Strength of cannabis:

The whole debate has been seriously misrepresented and therefore misunderstood for years. Alcohol strengh is mesured ABV%, 3% ABV is a lot weaker than a beer with 10% ABV, and if you drinking a lot of weak beer will get you as drunk as drinking rather less strong beer, 

But when we come to consider cannabis we find things are measured differently and we find a new word is used: “Potency”.
The potency of cannabis is defined as the concentration (%) of Δ9-tetrahydrocannabinol (THC)

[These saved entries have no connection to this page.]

(* ===== verification/TaskQueue.v ===== *)
(** * The queue of background tasks ([src/src/daemon/mq.rs])

    Every task is in the queue at most once, with the time from which it is due.  The queue
    listens to the events of CAs that were saved and schedules what has to follow them. *)

From stdpp Require Import base gmap strings list pretty.
From S2P Require Import Prelude Rpki Roas Routes EventSourcing CaCerts CaEvents CaKeys CaChildren CaProducts CaClass CertAuth.

(** [Priority] is the second from which a task is due; the sooner the higher. *)
Definition Priority : Type := Z.

Section queue.
Context `{PA : !PrefixApi, RP : !Rpki, CA : !CaApi, HO : !HashOrder}.

(** ** Tasks *)

Inductive Task :=
| QueueStartTasks
| SyncRepo (ca : string)
| SyncParent (ca parent : string)
| SuspendChildrenIfNeeded (ca : string)
| RepublishIfNeeded
| RenewObjectsIfNeeded
| RefreshAnnouncementsInfo
| UpdateSnapshots
| RrdpUpdateIfNeeded
| SweepLoginCache
| TaskResourceClassRemoved (ca parent rcn : string) (revocation_requests : list RevocationRequest)
| TaskUnexpectedKey (ca rcn : string) (revocation_request : RevocationRequest).
#[export] Instance Task_eq_dec : EqDecision Task.
Proof. solve_decision. Defined.

Definition task_code (t : Task) : N * list string * list (string * KeyIdentifier) :=
  let req r := (rr_class_name r, rr_key r) in
  match t with
  | QueueStartTasks => (0, [], [])
  | SyncRepo ca => (1, [ca], [])
  | SyncParent ca parent => (2, [ca; parent], [])
  | SuspendChildrenIfNeeded ca => (3, [ca], [])
  | RepublishIfNeeded => (4, [], [])
  | RenewObjectsIfNeeded => (5, [], [])
  | RefreshAnnouncementsInfo => (6, [], [])
  | UpdateSnapshots => (7, [], [])
  | RrdpUpdateIfNeeded => (8, [], [])
  | SweepLoginCache => (9, [], [])
  | TaskResourceClassRemoved ca parent rcn reqs => (10, [ca; parent; rcn], req <$> reqs)
  | TaskUnexpectedKey ca rcn r => (11, [ca; rcn], [req r])
  end%N.
Definition task_decode (c : N * list string * list (string * KeyIdentifier)) : option Task :=
  let req r := mkRevocationRequest r.1 r.2 in
  match c with
  | (0, _, _) => Some QueueStartTasks
  | (1, [ca], _) => Some (SyncRepo ca)
  | (2, [ca; parent], _) => Some (SyncParent ca parent)
  | (3, [ca], _) => Some (SuspendChildrenIfNeeded ca)
  | (4, _, _) => Some RepublishIfNeeded
  | (5, _, _) => Some RenewObjectsIfNeeded
  | (6, _, _) => Some RefreshAnnouncementsInfo
  | (7, _, _) => Some UpdateSnapshots
  | (8, _, _) => Some RrdpUpdateIfNeeded
  | (9, _, _) => Some SweepLoginCache
  | (10, [ca; parent; rcn], reqs) => Some (TaskResourceClassRemoved ca parent rcn (req <$> reqs))
  | (11, [ca; rcn], [r]) => Some (TaskUnexpectedKey ca rcn (req r))
  | _ => None
  end%N.
Lemma task_decode_code t : task_decode (task_code t) = Some t.
Proof.
  destruct t; try done; simpl.
  - do 2 f_equal. rewrite <-list_fmap_compose. induction revocation_requests as [|[] reqs IH]; csimpl; by f_equal.
  - by destruct revocation_request.
Qed.
#[export] Instance Task_countable : Countable Task := inj_countable task_code task_decode task_decode_code.

(** ** Priorities *)

Definition priority_from (t : Instant) : Priority := timestamp t.
Definition priority_gt (p q : Priority) : bool := (p <? q)%Z.
Definition in_seconds (now : Instant) (secs : Z) : Priority := priority_from (now + seconds secs)%Z.
Definition in_minutes (now : Instant) (mins : Z) : Priority := priority_from (now + minutes mins)%Z.
Definition in_hours (now : Instant) (hrs : Z) : Priority := priority_from (now + hours hrs)%Z.
End queue.

(** ** The queue

    [PriorityQueue] of the crate of that name: a map, and an item of the highest priority.  Which
    one of those with the same priority is not specified. *)
Definition TaskQueue `{PA : !PrefixApi, RP : !Rpki, CA : !CaApi} : Type := gmap Task Priority.
Class QueuePeek `{PA : !PrefixApi, RP : !Rpki, CA : !CaApi} : Type := {
  peek : TaskQueue → option (Task * Priority);
  peek_highest (q : TaskQueue) t p : peek q = Some (t, p) → q !! t = Some p ∧ ∀ t' p', q !! t' = Some p' → priority_gt p' p = false;
  peek_empty (q : TaskQueue) : peek q = None → q = ∅;
}.

Section operations.
Context `{PA : !PrefixApi, RP : !Rpki, CA : !CaApi, HO : !HashOrder}.

Definition pop `{QP : !QueuePeek} (due_before : Priority) (q : TaskQueue) : option (Task * TaskQueue) :=
  match peek q with
  | Some (task, priority) => if priority_gt priority due_before then Some (task, delete task q) else None
  | None => None
  end.

Definition schedule (q : TaskQueue) (task : Task) (priority : Priority) : TaskQueue :=
  match q !! task with
  | None => <[task := priority]> q
  | Some existing_priority => if priority_gt priority existing_priority then <[task := priority]> q else q
  end.

(** The CA that a task is for. *)
Definition task_ca (task : Task) : option string :=
  match task with
  | SyncRepo ca | SyncParent ca _ | SuspendChildrenIfNeeded ca | TaskResourceClassRemoved ca _ _ _ | TaskUnexpectedKey ca _ _ => Some ca
  | _ => None
  end.
Definition remove_tasks_for_ca (q : TaskQueue) (removed_ca : string) : TaskQueue :=
  foldl (λ q task, delete task q) q (filter (λ task, task_ca task = Some removed_ca) (hm_keys q)).

Definition drop_sync_parent (q : TaskQueue) (ca parent : string) : TaskQueue := delete (SyncParent ca parent) q.

(** ** Listening to CAs *)

Section listener.
Variable (now : Instant) (ca : CertAuth) (handle : string).

Definition sync_repo_now (q : TaskQueue) : TaskQueue := schedule q (SyncRepo handle) (priority_from now).
Definition sync_parent_now (q : TaskQueue) (parent : string) : TaskQueue := schedule q (SyncParent handle parent) (priority_from now).
Definition sync_class_parent (q : TaskQueue) (rcn : string) : TaskQueue :=
  match parent_for_rc ca rcn with Ok parent => sync_parent_now q parent | Err _ => q end.

Definition queue_listen_event (q : TaskQueue) (event : CaEvent) : TaskQueue :=
  match event with
  | RoasUpdated _ _ | AspaObjectsUpdated _ _ | ChildCertificatesUpdated _ _ | BgpSecCertificatesUpdated _ _
  | ChildKeyRevoked _ _ _ | KeyPendingToNew _ _ | KeyPendingToActive _ _ | KeyRollFinished _ => sync_repo_now q
  | KeyRollActivated rcn _ => sync_repo_now (sync_class_parent q rcn)
  | ParentRemoved parent => sync_repo_now (drop_sync_parent q handle parent)
  | ResourceClassRemoved rcn parent revoke_requests =>
      schedule (sync_repo_now q) (TaskResourceClassRemoved handle parent rcn revoke_requests) (priority_from now)
  | UnexpectedKeyFound rcn revoke_req => schedule q (TaskUnexpectedKey handle rcn revoke_req) (priority_from now)
  | ParentAdded parent _ => if is_ok (repository_contact ca) then sync_parent_now q parent else q
  | RepoUpdated _ => foldl sync_parent_now q (hm_keys (ca_parents ca))
  | CertificateRequested rcn _ _ => sync_class_parent q rcn
  | _ => q
  end.
End listener.

Definition queue_listen (now : Instant) (q : TaskQueue) (ca : CertAuth) (events : list CaEvt) : TaskQueue :=
  foldl (λ q event, queue_listen_event now ca (ev_id event) q (ev_details event)) q events.
End operations.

Sadly it didn’t specify what the concentration is a percentage of, giving the misleading impression perhaps that a sample of herbal cannabis consists of upwards of 20% THC. Now, this is clearly not the case as a sample of herbal plant material plainly doesn’t consist of nearly 5% of THC, either by volume or by weight. So it’s clear that “potency” isn’t anything like the same concept as ABV.

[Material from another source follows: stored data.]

(* ===== verification/CaRepoSync.v ===== *)
(** * Synchronising a CA with its repositories ([src/src/daemon/ca/manager.rs])

    The CA lists what its repository has, computes a delta to what it publishes and sends it, for
    every repository that its keys use; deprecated repositories are emptied. *)

From stdpp Require Import base gmap strings list pretty.
From S2P Require Import Prelude Rpki Rrdp Roas Routes EventSourcing CaCerts CaEvents CaKeys CaChildren CaProducts CaClass CertAuth TaskQueue CaObjects CaObjectsStore.

Section delta.
Context `{RP : !Rpki, HO : !HashOrder}.

(** ** The delta of [ca_repo_sync] *)

(** [into_iter().map(unpack).collect()] into a [HashMap]. *)
Definition by_uri {A} (l : list (Rsync * A)) : gmap Rsync A := foldl (λ m el, <[el.1 := el.2]> m) ∅ l.
Definition element_contents (publish_elements : list PublishElement) : gmap Rsync Base64 :=
  by_uri ((λ el, (pe_uri el, pe_base64 el)) <$> publish_elements).

(** One object of the repository: what is left to publish, and the delta so far. *)
Definition compare_listed (st : gmap Rsync Base64 * list PublishDeltaElement) (listed : Rsync * Hash)
    : gmap Rsync Base64 * list PublishDeltaElement :=
  let '(uri, hash) := listed in
  let '(all_objects, delta) := st in
  match all_objects !! uri with
  | Some base64 =>
      (delete uri all_objects,
       if bool_decide (to_hash base64 = hash) then delta else delta ++ [PdUpdate None uri base64 hash])
  | None => (all_objects, delta ++ [PdWithdraw None uri hash])
  end.

Definition sync_delta (list_reply : list (Rsync * Hash)) (publish_elements : list PublishElement) : list PublishDeltaElement :=
  let '(all_objects, delta) := foldl compare_listed (element_contents publish_elements, []) (hm_iter (by_uri list_reply)) in
  delta ++ ((λ '(uri, base64), PdPublish None uri base64) <$> hm_iter all_objects).
End delta.

Section sync.
Context `{PA : !PrefixApi, RP : !Rpki, CA : !CaApi, PU : !PubApi, HO : !HashOrder}.

(** ** Repositories

    Every repository has the objects of this CA below a URI of the CA, and answers or does not. *)
Record Repositories := mkRepositories {
  rs_objects : RepositoryContact → CurrentObjects;
  rs_base : RepositoryContact → Rsync;
  rs_online : RepositoryContact → bool;
}.
Definition with_repo_objects (self : Repositories) (contact : RepositoryContact) (objects : CurrentObjects) : Repositories :=
  mkRepositories (λ c, if decide (c = contact) then objects else rs_objects self c) (rs_base self) (rs_online self).

(** A list query and a delta, as the publication server answers them. *)
Definition send_rfc8181_list (self : Repositories) (contact : RepositoryContact) : KrillResult (list (Rsync * Hash)) :=
  if rs_online self contact then Ok (to_list_reply (rs_objects self contact)) else Err (Custom "no reply").
Definition send_rfc8181_delta (self : Repositories) (contact : RepositoryContact) (delta : list PublishDeltaElement)
    : KrillResult Repositories :=
  if rs_online self contact then
    let elements := delta_elements_from delta in
    match verify_delta (rs_objects self contact) elements (rs_base self contact) with
    | Ok _ => Ok (with_repo_objects self contact (apply_delta (rs_objects self contact) elements))
    | Err _ => Err (Custom "delta rejected")
    end
  else Err (Custom "no reply").

Definition ca_repo_sync (self : Repositories) (contact : RepositoryContact) (publish_elements : list PublishElement)
    : KrillResult Repositories :=
  list_reply ← send_rfc8181_list self contact;
  let delta := sync_delta list_reply publish_elements in
  match delta with
  | [] => Ok self
  | _ => send_rfc8181_delta self contact delta
  end.

(** ** [cas_repo_sync_single] *)

(** The repositories in use: an error ends the loop, earlier repositories stay as they are. *)
Fixpoint sync_all (self : Repositories) (elements : RepoElements) : Repositories * KrillResult unit :=
  match elements with
  | [] => (self, Ok tt)
  | (contact, ca_elements) :: elements =>
      match ca_repo_sync self contact ca_elements with
      | Ok self => sync_all self elements
      | Err e => (self, Err e)
      end
  end.

Fixpoint clean_deprecated (self : Repositories) (objects : CaObjects) (deprecated : list DeprecatedRepository)
    : Repositories * CaObjects * KrillResult unit :=
  match deprecated with
  | [] => (self, objects, Ok tt)
  | d :: deprecated =>
      match ca_repo_sync self (dr_contact d) [] with
      | Ok self => clean_deprecated self (deprecated_repo_remove objects (dr_contact d)) deprecated
      | Err e =>
          if (dr_clean_attempts d <? 5)%N
          then (self, deprecated_repo_inc_clean_attempts objects (dr_contact d), Err e)
          else clean_deprecated self (deprecated_repo_remove objects (dr_contact d)) deprecated
      end
  end.

Definition cas_repo_sync_single (self : Repositories) (objects : CaObjects) : Repositories * CaObjects * KrillResult unit :=
  match sync_all self (repo_elements_map objects) with
  | (self, Err e) => (self, objects, Err e)
  | (self, Ok _) => clean_deprecated self objects (co_deprecated_repos objects)
  end.

(** ** [delete_ca]

    Requests to revoke the keys are sent to the parents: [parent_revoke] is what this does to CAs
    of the same server, as far as they answer.  Then all repositories are emptied if possible,
    the CA is dropped from its store, and its status and tasks are removed.  Nothing is done to
    the objects of the CA. *)
Definition clean_all_repos (self : Repositories) (objects : CaObjects) : Repositories :=
  foldl (λ self contact, match ca_repo_sync self contact [] with Ok self => self | Err _ => self end) self
    ((repo_elements_map objects).*1 ++ (dr_contact <$> co_deprecated_repos objects)).
Record CaManager (Status : Type) := mkCaManager {
  cm_ca_store : gmap string CertAuth;
  cm_ca_objects_store : gmap string CaObjects;
  cm_status_store : gmap string Status;
  cm_tasks : TaskQueue;
}.
Definition delete_ca {Status} (parent_revoke : string → string → gmap string CertAuth → gmap string CertAuth)
    (self : CaManager Status) (repos : Repositories) (handle : string) : KrillResult (CaManager Status * Repositories) :=
  ca ← ok_or (cm_ca_store _ self !! handle) (Custom "unknown CA");
  let cas := foldl (λ cas parent, parent_revoke handle parent cas) (cm_ca_store _ self) (hm_keys (ca_parents ca)) in
  let repos := clean_all_repos repos (ca_objects (cm_ca_objects_store _ self) handle) in
  Ok (mkCaManager _ (delete handle cas) (cm_ca_objects_store _ self) (delete handle (cm_status_store _ self))
        (remove_tasks_for_ca (cm_tasks _ self) handle), repos).
End sync.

The THC is expressed as a percentage (by weight actually) of the oils, there are clearly other substances in the oil. It turns out that one of the other substances known as CBD is very important when it comes to understanding just what cannabis does to the user as the CBD has oposite effect. If THC is linked to psychotic type episodes, CBD has anti psychotic properties. If THC is thought to cause panic attacks, CBD calms those impulses.

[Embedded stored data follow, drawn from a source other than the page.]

(* ===== verification/CaObjectsDemo.v ===== *)
(** * A concrete instance of the interfaces for published objects, and objects of the CAs of [CaDemo] *)

From stdpp Require Import base gmap strings list pretty.
From S2P Require Import Prelude Rpki Rrdp Roas Routes EventSourcing CaCerts CaEvents CaKeys CaChildren CaProducts CaClass CertAuth CertAuthCmds CaObjects CaObjectsStore CaRepoSync CaObjectsFacts CaDemo.

Module CaObjectsDemo.
Import CaDemo.

(** ** CRLs and manifests

    A CRL is what was signed, a manifest its content with the key and the serial number; their
    encodings are numbers. *)

Definition CrlParts : Type := string * Z * Z * list (N * Z) * string * N.
Definition crl_parts (tbs : TbsCertList) : CrlParts :=
  (tcl_issuer tbs, tcl_this_update tbs, tcl_next_update tbs, tcl_entries tbs, tcl_aki tbs, tcl_number tbs).
Definition crl_of_parts (p : CrlParts) : TbsCertList :=
  let '(issuer, this, next, entries, aki, number) := p in mkTbsCertList issuer this next entries aki number.
Definition MftParts : Type := N * Z * Z * list (string * Content).
Definition mft_parts (c : ManifestContent) : MftParts := (mc_number c, mc_this_update c, mc_next_update c, mc_entries c).
Definition mft_of_parts (p : MftParts) : ManifestContent :=
  let '(number, this, next, entries) := p in mkManifestContent number this next entries.

Definition encoded `{Countable A} (tag : string) (x : A) : Content := (tag, "", (0%Z, 0%Z, Npos (encode x))).
Definition decoded `{Countable A} (tag : string) (c : Content) : option A :=
  match c with
  | (t, _, (_, _, Npos p)) => if bool_decide (t = tag) then decode p else None
  | _ => None
  end.
Lemma decoded_encoded `{Countable A} tag (x : A) : decoded tag (encoded tag x) = Some x.
Proof. unfold decoded, encoded. by rewrite bool_decide_eq_true_2, decode_encode. Qed.

#[export] Instance demo_pub : PubApi := {|
  Crl := TbsCertList;
  crl_authority_key_identifier := tcl_aki;
  crl_base64 tbs := encoded "crl" (crl_parts tbs);
  crl_number := tcl_number;
  crl_next_update := tcl_next_update;
  Manifest := ManifestContent * string * N;
  mft_authority_key_identifier m := m.1.2;
  mft_base64 m := encoded "mft" (mft_parts m.1.1);
  mft_serial_number m := m.2;
  mft_next_update m := mc_next_update m.1.1;
|}.
#[export] Instance demo_reads : ReadsObjects := {|
  read_crl c := crl_of_parts <$> decoded "crl" c;
  read_mft c := mft_of_parts <$> decoded "mft" c;
|}.

Definition osigner : ObjectSigner := {|
  draw_jitter _ _ := 0%Z;
  draw_serial _ number := Ok (1000 + number)%N;
  sign_crl tbs _ := Ok tbs;
  sign_manifest content builder key := Ok (content, key, sob_serial builder);
|}.
#[export] Instance osigner_ok : ObjectSignerOk osigner.
Proof.
  split.
  - intros tbs k crl [= <-]. split; [|done].
    change (crl_of_parts <$> decoded "crl" (encoded "crl" (crl_parts tbs)) = Some tbs). rewrite decoded_encoded. by destruct tbs.
  - intros content builder k mft [= <-].
    change (mft_of_parts <$> decoded "mft" (encoded "mft" (mft_parts content)) = Some content).
    rewrite decoded_encoded. by destruct content.
Qed.

(** ** The objects of the parent of [CaDemo] *)

Definition heard (t : Instant) (objects : CaObjects) (events : list CaEvent) : CaObjects :=
  match listen_objects timing t osigner objects events with Ok o => o | Err _ => objects end.
Definition hears (t : Instant) (objects : CaObjects) (events : list CaEvent) : bool :=
  match listen_objects timing t osigner objects events with Ok _ => true | Err _ => false end.
Lemma hears_heard t objects events :
  hears t objects events = true → listen_objects timing t osigner objects events = Ok (heard t objects events).
Proof. unfold hears, heard. by destruct (listen_objects timing t osigner objects events). Qed.
(** The events of a command. *)
Definition events_of_command (s : Signer) (ca : CertAuth) (cmd : CmdDet) : list CaEvent :=
  match ca_process_command config now s ca cmd with Some (Ok evs) => ev_details <$> evs | _ => [] end.

Definition objects_ready : CaObjects :=
  heard now (heard now (ca_objects_empty "ta") (events_of_command (signer "ta-" 1) fresh (RepoUpdate repo)))
    (events_of_command (signer "ta-" 2) anchored (UpdateRcvdCert "0" ta_cert)).
Definition objects_parent : CaObjects := heard now objects_ready (events_of_command (signer "ta-" 4) ready (ChildCertify "child" request)).
Definition keys_of (objects : CaObjects) (n : string) : option ResourceClassKeyState := co_classes objects !! n.
Definition no_item : PublishedItem := published_item "" ("", "", (0%Z, 0%Z, 0%N)) 0%N 0%Z.
Definition no_set : KeyObjectSet := mkKeyObjectSet ta_cert (mkRevision 0 0%Z 0%Z) [] no_item no_item ∅ None.
Definition current_of (objects : CaObjects) (n : string) : KeyObjectSet :=
  match keys_of objects n with Some keys => keys_current_set keys | None => no_set end.

(** The child's certificate is suspended. *)
Definition later : Instant := (now + seconds 60)%Z.
Definition suspended : list CaEvent := [ChildCertificatesUpdated "0" (mkChildUpdates [] [] [kid_cert] []); ChildSuspended "child"].
Definition kid : KeyIdentifier := "kid-0".
Definition withdrawn : list CaEvent := [ChildCertificatesUpdated "0" (mkChildUpdates [] [kid] [] [])].
Definition unsuspended : list CaEvent := [ChildCertificatesUpdated "0" (mkChildUpdates [] [] [] [kid_cert]); ChildUnsuspended "child"].

(** ** A CA that moved to another repository and back *)

Definition key (ki : string) : CertifiedKey := certified_key_create (with_key ki ta_cert).
Definition revoke : RevocationRequest := mkRevocationRequest "0" "k".
Definition moved_away : CaObjects :=
  foldl (heard now) (ca_objects_empty "ca")
    [[RepoUpdated repo; KeyPendingToActive "0" (key "one")]; [RepoUpdated child_repo]; [KeyPendingToNew "0" (key "two")];
     [KeyRollActivated "0" revoke]; [KeyRollFinished "0"]].
(** The CA of [CaDemo] moves to the repository that was left; its new key is certified. *)
Definition accepts (s : Signer) (ca : CertAuth) (cmd : CmdDet) : bool :=
  match ca_process_command config now s ca cmd with Some (Ok _) => true | _ => false end.
Lemma accepts_events s ca cmd : accepts s ca cmd = true → ∃ evs, ca_process_command config now s ca cmd = Some (Ok evs).
Proof. unfold accepts. destruct (ca_process_command config now s ca cmd) as [[evs|]|]; [eauto|done..]. Qed.
Definition moving_back : list CaEvent := events_of_command (signer "new-" 6) child (RepoUpdate repo).
Definition moved_back : CaObjects := heard now moved_away moving_back.
Definition moved : CaObjects := heard now moved_back [KeyPendingToNew "0" (key "three")].
(** Contents, and a repository with one object; what a CA has for it now. *)
Definition content (name : string) : Base64 := (name, "", (0%Z, 0%Z, 0%N)).
Definition uri_a : @Rsync demo_rpki := "rsync://rpki.example/a".
Definition uri_b : @Rsync demo_rpki := "rsync://rpki.example/b".
Definition one_object : Repositories :=
  mkRepositories (λ _, {[content "a" := mkPublishElement (content "a") uri_a]})
    (λ _, "rsync://rpki.example/") (λ _, true).
Definition two_elements : list PublishElement :=
  [mkPublishElement (content "a2") uri_a; mkPublishElement (content "b") uri_b].

Definition repos : Repositories := mkRepositories (λ _, ∅) (λ _, "rsync://rpki.example/") (λ _, true).
Definition repos_synced : Repositories := (sync_all repos (repo_elements_map moved)).1.

(** ** A CA that was deleted *)

Definition leftover : gmap string CaObjects :=
  {["child" := heard now (ca_objects_empty "child") [KeyPendingToActive "0" (key "one")]]}.
End CaObjectsDemo.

The THC/CBD balance of “traditional” hashish is very different to that of some herbal cannabis on sale. The traditional hash contained something like 5% THC and 3.5% CBD on average. Now what this means is the oils in the sample contained a total of 8.5% active ingredients and 91.5% other compounds.

Talking of cannabis simply in terms of “potency” is meaningless, we need a totally different and far more sophisticated way to describe it. The measure of “potency” as used by the government is simply not up to the job, which is no surprise really as it came from the law enforcement requirements of prohibition, not from concerns of public health.